My spot lock would lose its signal periodically, and when it starts to do that I take the head off and re-snug the cable in the control head. Seems to help for whatever reason. 

The other thing that made ours keep losing lock and going crazy turned out to be the steering motor going out - must have had a bad gear or something, but any time it turned 45 degrees to port it would hang up and quit moving - you could hear the motor grinding inside when trying to turn but it wouldn't move unless I turned the head with my hand, but it would always hang up on that same spot. When that would happen, the spotlock couldn't correct and it would just ramp up to 10 and start going in circles. 

No idea if that will help you, it sounds like you've had a lot of problems. I know how frustrating that is, good luck with it.


----------



## Boat-Dude (Sep 24, 2011)

Mine kept cutting off under a load and when I started looking at the cables from the unit to the twist plug the ground was black with corrosion, I started cutting the wire back (not tinned) it was black and brittle. I then went to West Marine and got a replacement wires that was tinned, I replaced both - and + and have not had any problems since.


----------



## Bay Ranger (Aug 25, 2008)

No problems with my Motor Guide in over 2 years!


----------



## Wolfithius (Sep 8, 2013)

I believe I wrote above about how I have been struggling to get my Minnkota Terrova to hold spot lock. After several trips to the warranty service center, they sent me a new trolling motor. It’s working!

They replaced the head twice and the circuitboard once. Then they had me try a couple of other things.

I know that we would all wish that we never had a single problem, but I was impressed with the corporate response.


Sent from my iPhone using Tapatalk


----------



## JoeyWelch (Sep 25, 2009)

I bought the Rhodan about 3 weeks ago and so far so good. The anchor feature is awesome. It holds almost exactly where you hit the button . Crazy close! I had the tracking feature crawling at .4mph the other day dragging baits.

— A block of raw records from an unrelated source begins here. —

(** * messages-tui: the session engine, embedded and verified

    A shallow embedding of the Go packages [internal/store],
    [internal/ui] (store.go, input.go, contacts.go, messages.go, app.go,
    styles.go), of the pairing handler of [internal/client] (auth.go)
    and of the defaults of [internal/config], together with the
    properties of the modal editor, the panel controller and the
    session loop.

    Conventions.
    - A Go [string] is a sequence of bytes: Rocq's [string].  [len(s)]
      is [GoStr.len s], [s[i]] is [GoStr.byte_at s i].
    - A Go [int] is modelled by [Z].  Every integer below is a cursor
      offset, an index or a small score bounded by the length of a
      buffer of at most [CharLimit] runes, far away from the 64-bit
      wrap-around, which is therefore not written out.
    - A [rune] is its code point in [Z].
    - Pointers to store records are modelled by the records themselves.
      The only writes through such a pointer are those of
      [store.AddMessage] and [store.MarkConversationRead], to the record
      kept in the store's map, which is where they are modelled.
    - A method with a value receiver returns the updated copy; a method
      with a pointer receiver is a function from the old to the new
      receiver. *)

From Stdlib Require Import ZArith Lia Ascii String List DecimalString.
From stdpp Require Import base tactics option list gmap strings.

Local Open Scope Z_scope.

(* ================================================================== *)
(** ** Go strings *)
(* ================================================================== *)

Module GoStr.

(** [len(s)] *)
Definition len (s : string) : Z := Z.of_nat (String.length s).

(** [s[i]]; [None] stands for the run-time panic of an index out of
    range. *)
Definition byte_at (s : string) (i : Z) : option ascii :=
  if i <? 0 then None else String.get (Z.to_nat i) s.

Fixpoint drop (n : nat) (s : string) : string :=
  match n, s with
  | O, _ => s
  | S n', String _ tl => drop n' tl
  | S _, EmptyString => EmptyString
  end.

Fixpoint take (n : nat) (s : string) : string :=
  match n, s with
  | O, _ => EmptyString
  | S n', String b tl => String b (take n' tl)
  | S _, EmptyString => EmptyString
  end.

(** [s[i:]] and [s[:i]] *)
Definition slice_from (s : string) (i : Z) : string := drop (Z.to_nat i) s.
Definition slice_to (s : string) (i : Z) : string := take (Z.to_nat i) s.

(** [strings.HasPrefix(s, prefix)] *)
Definition HasPrefix (s pre : string) : bool := String.prefix pre s.

(** [strings.Contains(s, substr)] *)
Fixpoint Contains (s sub : string) : bool :=
  String.prefix sub s ||
  match s with
  | EmptyString => false
  | String _ tl => Contains tl sub
  end.

(** [strings.Split(s, sep)] for a one-byte separator. *)
Fixpoint split_go (sep : ascii) (cur : string) (s : string) : list string :=
  match s with
  | EmptyString => [String.rev cur]
  | String b tl =>
      if Ascii.eqb b sep then String.rev cur :: split_go sep EmptyString tl
      else split_go sep (String b cur) tl
  end.
Definition Split (s : string) (sep : ascii) : list string :=
  split_go sep EmptyString s.

Definition byte_of_Z (z : Z) : ascii := ascii_of_N (Z.to_N z).

(** UTF-8 encoding of one rune, as [string(rune)] does it: a code
    point outside the Unicode range or inside the surrogate range is
    encoded as U+FFFD. *)
Definition encode_rune (r : Z) : string :=
  if (r <? 0) || (1114111 <? r) || ((55296 <=? r) && (r <=? 57343)) then
    String (byte_of_Z 239) (String (byte_of_Z 191) (String (byte_of_Z 189) EmptyString))
  else if r <? 128 then
    String (byte_of_Z r) EmptyString
  else if r <? 2048 then
    String (byte_of_Z (Z.lor 192 (Z.shiftr r 6)))
      (String (byte_of_Z (Z.lor 128 (Z.land r 63))) EmptyString)
  else if r <? 65536 then
    String (byte_of_Z (Z.lor 224 (Z.shiftr r 12)))
      (String (byte_of_Z (Z.lor 128 (Z.land (Z.shiftr r 6) 63)))
         (String (byte_of_Z (Z.lor 128 (Z.land r 63))) EmptyString))
  else
    String (byte_of_Z (Z.lor 240 (Z.shiftr r 18)))
      (String (byte_of_Z (Z.lor 128 (Z.land (Z.shiftr r 12) 63)))
         (String (byte_of_Z (Z.lor 128 (Z.land (Z.shiftr r 6) 63)))
            (String (byte_of_Z (Z.lor 128 (Z.land r 63))) EmptyString))).

(** [string(runes)] *)
Fixpoint of_runes (rs : list Z) : string :=
  match rs with
  | [] => EmptyString
  | r :: tl => encode_rune r +:+ of_runes tl
  end.

(** [fmt.Sprintf("%d", n)] *)
Definition itoa (n : Z) : string :=
  match n with
  | Z0 => "0"
  | Zpos p => NilEmpty.string_of_uint (Pos.to_uint p)
  | Zneg p => String "-" (NilEmpty.string_of_uint (Pos.to_uint p))
  end.

(** A rune that [string] encodes in one byte. *)
Definition single_byte (r : Z) : Prop := 0 <= r < 128.

(** [subsequence q t]: every byte of [q] occurs, in order, in [t]. *)
Inductive subsequence : string → string → Prop :=
| subsequence_nil t : subsequence EmptyString t
| subsequence_skip q b t : subsequence q t → subsequence q (String b t)
| subsequence_take b q t : subsequence q t → subsequence (String b q) (String b t).

End GoStr.

(* ================================================================== *)
(** ** The in-place sorting loops of store.go and contacts.go *)
(* ================================================================== *)

Module Loops.

(** The two nested [for] loops used for sorting, on a slice that is
    updated in place: [for i := 0; i < len(xs)-1; i++] around
    [for j := i+1; j < len(xs); j++], swapping [xs[i]] and [xs[j]]
    whenever [before xs[j] xs[i]]. *)
Section ExchangeSort.
Context {A : Type} (before : A → A → bool).

Definition swap_if (xs : list A) (i j : nat) : list A :=
  match xs !! i, xs !! j with
  | Some a, Some b => if before b a then <[i := b]> (<[j := a]> xs) else xs
  | _, _ => xs
  end.

Definition inner_loop (xs : list A) (i : nat) : list A :=
  foldl (fun ys j => swap_if ys i j) xs (seq (S i) (length xs - S i)).

Definition exchange_sort (xs : list A) : list A :=
  foldl inner_loop xs (seq 0 (length xs - 1)).
End ExchangeSort.

(** The vocabulary of the loop invariants, for elements ranked by
    [rank], larger ranks first. *)
Section Invariants.
Context {A : Type} (rank : A → Z).

(** Positions at or after [i] were rearranged among themselves. *)
Definition rearranged_from (i : nat) (l l' : list A) : Prop :=
  length l' = length l ∧
  (∀ a, (a < i)%nat → l' !! a = l !! a) ∧
  (∀ b y, (i ≤ b)%nat → l' !! b = Some y →
          ∃ b', (i ≤ b')%nat ∧ l !! b' = Some y).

I’ll post another update on it when a little time passes but so far it’s money well spent.


----------



## JoeyWelch (Sep 25, 2009)

Rhodan crawling around at a snails pace just driving itself along. Don’t know how I ever made it without this thing.


----------



## NoMoSurf (Oct 2, 2007)

jlw1972 said:


> It’s top secret Charlie.
> I’ll pm you a pm and and if said pm is agreeable, we will post an invite for others to pm you or me if they are interested in a pm.
> 
> Sound like a plan?



In the AM or PM?


----------



## Boat-Dude (Sep 24, 2011)

Rhodan 96


https://www.instagram.com/p/BzvlqNDA1xt/


----------



## JoeyWelch (Sep 25, 2009)




----------



## JoeyWelch (Sep 25, 2009)

Still loving it.


----------



## bowdiddly (Jan 6, 2010)

JoeyWelch said:


> Still loving it.


I have had mine for nearly 2 yrs and it is the best investment I have made for my boat.


----------



## WeathermanTN (Oct 3, 2014)

I have had an 84”, 36v Rhodan on my 2860 ProKat WalkAround for going on 2 years. Paradise Marine installed 3 lead acid size 31 Interstate batteries and a 3-bank charger where the port fish box would be on the boat. It holds very well in 2 footers, 12 knot winds, and modest current. If the current is really ripping, I leave one motor in gear at idle, and the Rhodan provides the steering with the extra oomph from the outboard. It holds to a smaller point than the iPilot does on my 24’ bay boat. The shaft is long, but the RAM mount holds the head securely. 
It truly is a game-changer. I locate fish over structure, drop the Rhodan, and hit hold when the boat is where where I want it. At that point, I can fish, help the grandkids, chum, or whatever, rather than either dealing with an anchor or trying to stay in the vicinity at the helm. When we mark suspended fish, I can tell the grandkids the depth, and they drop with the Tekotas with Line Counters that I had hot-riddled with graphite drags, and it is a ball.


----------



## jgraham154 (Jul 15, 2008)

I have an 84” Rhodan on my Contender 25T and it’s a game changer for me and allows me to fish instead of just driving and watching..


----------



## JD7.62 (Feb 13, 2008)

Most of the guides I know that switched from MK to Rhodan have switched back to MK.


----------



## Boat-Dude (Sep 24, 2011)

Don't forget MK now has a 87" 36v.


----------



## JoeyWelch (Sep 25, 2009)

Update. Over the last few trips, the Rhodan has gotten kinda hard to deploy. I put a little vaseline on the lower shaft and slid it through the steering box a couple times. You can deploy it with two fingers now. I’m sure they make some kind of graphite lube that would work better.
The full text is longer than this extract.